Ondrej Palat's third-period goal in Game 1 of the Stanley Cup Final was belatedly credited to Nikita Kucherov, a microcosm of their working relationship. Neither player was fighting over whose goal it was as Palat is well-adjusted to Kucherov and their other superstar linemate Brayden Point taking the spotlight, but he was a key component of their 5-1 victory.
Palat does all the little things right for the Lightning, rarely makes mistakes, is relentlessly competitive and an elite puck-retrieval specialist. Some will argue that Boston's "Perfection Line" of Brad Marchand, Patrice Bergeron and David Pastrnak or Colorado's Nathan MacKinnon, Gabriel Landeskog and Mikko Rantanen are greater collections of talent than Tampa's nominal top line, but in the postseason, there isn't a more dangerous combination than the Lightning's top three. Palat may not have the archetypical profile of a star, but he's no passenger alongside two premier talents.
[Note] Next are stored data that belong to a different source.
(** * DeXAcademy: the credential pool, the retry loop, the layer engine,
      the canvas gestures and the camera capture geometry

    A shallow embedding of
    - [src/services/apiKeyManager.ts]   (class [ApiKeyManager], and of
      [FirestoreService] the credits and the lists of assets and mockups),
    - [src/services/geminiService.ts]   ([callGeminiWithRetry],
      [extractImageFromResponse], [ensureBase64Data]),
    - [src/hooks/useStudioState.ts]     (the layer list and its history),
    - [src/hooks/useKeyboardShortcuts.ts] (the [useCanvasGestures] hook with
      its wheel zoom, and [useKeyboardShortcuts]),
    - the try-on screen's [handleCapture] (the WYSIWYG crop),
    - the studio screen's shortcut callbacks and the credits of its
      [handleGenerate],
    - the global state provider (credits, assets, saved mockups),
    followed by the properties the specification states about them and by
    further properties of the code.

    Conventions of the embedding.
    - Timestamps, counters and HTTP status codes are JavaScript numbers that
      only ever hold integers far below 2^53; they are [Z].
    - A call that reads [Date.now()] takes the reading as its argument [now];
      the reads inside one synchronous call are taken at the same instant.
    - Strings are byte strings; [toLowerCase] folds the ASCII letters.
    - Layer geometry is held in JavaScript doubles.  They are modelled by the
      type [num]: exact rationals extended with [Infinity], [-Infinity] and
      [NaN] as IEEE 754 arithmetic produces them.  Rounding, overflow and the
      sign of zero are outside the model.
    - A React callback is run on the state of the latest render: one call is
      one transition of the hook's state. *)

From Stdlib Require Import ZArith QArith Qround Qminmax Qabs Lia Lqa String Ascii List Bool.
From stdpp Require Import gmap strings list fin_maps.
Import ListNotations.

Local Open Scope Z_scope.

(** ** JavaScript helpers *)

Module JS.

(** Truthiness of a [number | null]: [null] and [0] are falsy. *)
Definition truthy (o : option Z) : bool :=
  match o with
  | Some t => negb (t =? 0)
  | None => false
  end.

(** [o || 0] on a [number | null]. *)
Definition or_zero (o : option Z) : Z :=
  match o with
  | Some t => t
  | None => 0
  end.

(** [Array.prototype.sort]: a stable sort by a comparator whose sign
    orders the elements.  Insertion from the right keeps an element in
    front of the later elements it compares equal to. *)
Section Sort.
Context {A : Type} (cmp : A -> A -> Z).

Fixpoint insert_sorted (x : A) (l : list A) : list A :=
  match l with
  | [] => [x]
  | y :: l' => if cmp x y <=? 0 then x :: l else y :: insert_sorted x l'
  end.

Fixpoint sort (l : list A) : list A :=
  match l with
  | [] => []
  | x :: l' => insert_sorted x (sort l')
  end.
End Sort.

(** [Array.from(new Set(l))]: the distinct elements in order of first
    occurrence. *)
Fixpoint uniq (seen l : list string) : list string :=
  match l with
  | [] => []
  | x :: l' =>
      if bool_decide (x ∈ seen) then uniq seen l' else x :: uniq (x :: seen) l'
  end.

(** [String.prototype.toLowerCase] on ASCII text. *)
Definition lower_ascii (c : ascii) : ascii :=
  let n := nat_of_ascii c in
  if (65 <=? n)%nat && (n <=? 90)%nat then ascii_of_nat (n + 32) else c.

Fixpoint toLowerCase (s : string) : string :=
  match s with
  | EmptyString => EmptyString
  | String c s' => String (lower_ascii c) (toLowerCase s')
  end.

(** [s.includes(sub)] *)
Fixpoint includes (s sub : string) : bool :=
  String.prefix sub s
  || match s with
     | EmptyString => false
     | String _ s' => includes s' sub
     end.

(** [s.slice(-n)]: the last [n] characters. *)
Definition slice_last (n : nat) (s : string) : string :=
  String.substring (String.length s - n) n s.

End JS.

(** ** JavaScript numbers that hold geometry *)

Module Num.

Inductive num :=
| Fin (q : Q)
| PInf
| NInf
| NaN.

(** Equality of numbers: that of the rationals on finite values. *)
Definition eqn (a b : num) : Prop :=
  match a, b with
  | Fin x, Fin y => (x == y)%Q
  | PInf, PInf | NInf, NInf | NaN, NaN => True
  | _, _ => False
  end.

(** The sign of a number; [None] for [NaN]. *)
Definition sign (a : num) : option comparison :=
  match a with
  | Fin x => Some (x ?= 0)%Q
  | PInf => Some Gt
  | NInf => Some Lt
  | NaN => None
  end.

Definition sign_mul (c d : comparison) : comparison :=
  match c, d with
  | Eq, _ | _, Eq => Eq
  | Gt, Gt | Lt, Lt => Gt
  | _, _ => Lt
  end.

(** The infinity of a sign; a zero sign stands for [0 * Infinity] or
    [0 / 0] and gives [NaN]. *)
Definition inf_of (c : comparison) : num :=
  match c with
  | Gt => PInf
  | Lt => NInf
  | Eq => NaN
  end.

Definition neg (a : num) : num :=
  match a with
  | Fin x => Fin (- x)
  | PInf => NInf
  | NInf => PInf
  | NaN => NaN
  end.

Definition add (a b : num) : num :=
  match a, b with
  | NaN, _ | _, NaN => NaN
  | Fin x, Fin y => Fin (x + y)
  | PInf, NInf | NInf, PInf => NaN
  | PInf, _ | _, PInf => PInf
  | NInf, _ | _, NInf => NInf
  end.

Definition sub (a b : num) : num := add a (neg b).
He's a pain in the ass that the Canadiens will need to sorely figure out, and quickly.
Partly due to the fact that he's the third-best playmaker on his own line, Palat's offensive skills are still underrated, but he was in top gear on Monday night. Take the first goal for example. After Point cut to the center of the ice to disrupt a poorly-timed pass from Cole Caufield, Palat immediately saw the opportunity in front of him and executed a perfect give-and-go with Erik Cernak, who uncharacteristically entered the rush for his first postseason goal.
This part isn't readily apparent on first glance — at least it wasn't to me, anyways — but Palat took a massive hit from Ben Chiarot while completing the assist to Cernak. It would be easy to insert some trite cliché about the war of attrition in the playoffs, but Palat's willingness to sacrifice his body to set up others is a quality that separates him from many of his peers. Palat threw three hits of his own, and as usual was excellent at initiating the low cycle with Kucherov and Point, as the Canadiens struggled to contain them in Game 1.
Palat led all Lightning players with four individual scoring chances in Game 1, while posting superior Corsi for and expected goals for splits, according to Natural Stat Trick. He's not an offensive slouch and was on pace for a 22-goal season over an 82-game campaign. During the regular season, Palat had the same number of individual scoring chances as Blues leading scorer David Perron (83), and one more than Marchand at 5-on-5, for comparison. Playing with Kucherov and Point ensures that Palat doesn't have to dictate the offense; he can facilitate by winning puck battles and constantly making smart plays that don't necessarily translate to the scoresheet.
Although Palat swung and missed the puck on Kucherov's first goal, driving the net and attempting to make a play on the puck served as a distraction for Chiarot and Carey Price. Does the puck even go in if Palat isn't driving the net? It seems unlikely.
No one's going to mistake Palat for Kucherov and Point, but that misses the point (no pun intended) entirely. He does all the small things well for a juggernaut Lightning team that will rightly be considered the next dynasty of the salary cap era if they can get three more wins against a stingy Canadiens team.
Selected in the seventh round of the 2011 draft, Palat has been a core component of the Lightning, through heartbreak against the Blackhawks in 2015 and in 2019 against the Blue Jackets before finally breaking through to lift the Cup against the Stars last summer. When it comes time to reflect on this iteration, Kucherov, Point, Steven Stamkos, Victor Hedman, Andrei Vasilevskiy and Ryan McDonagh will be remembered in some order, and rightfully so.
Palat is the type of player you need to win a Stanley Cup, let alone repeat, as he will continue to play his unique, complete game against the upstart Canadiens.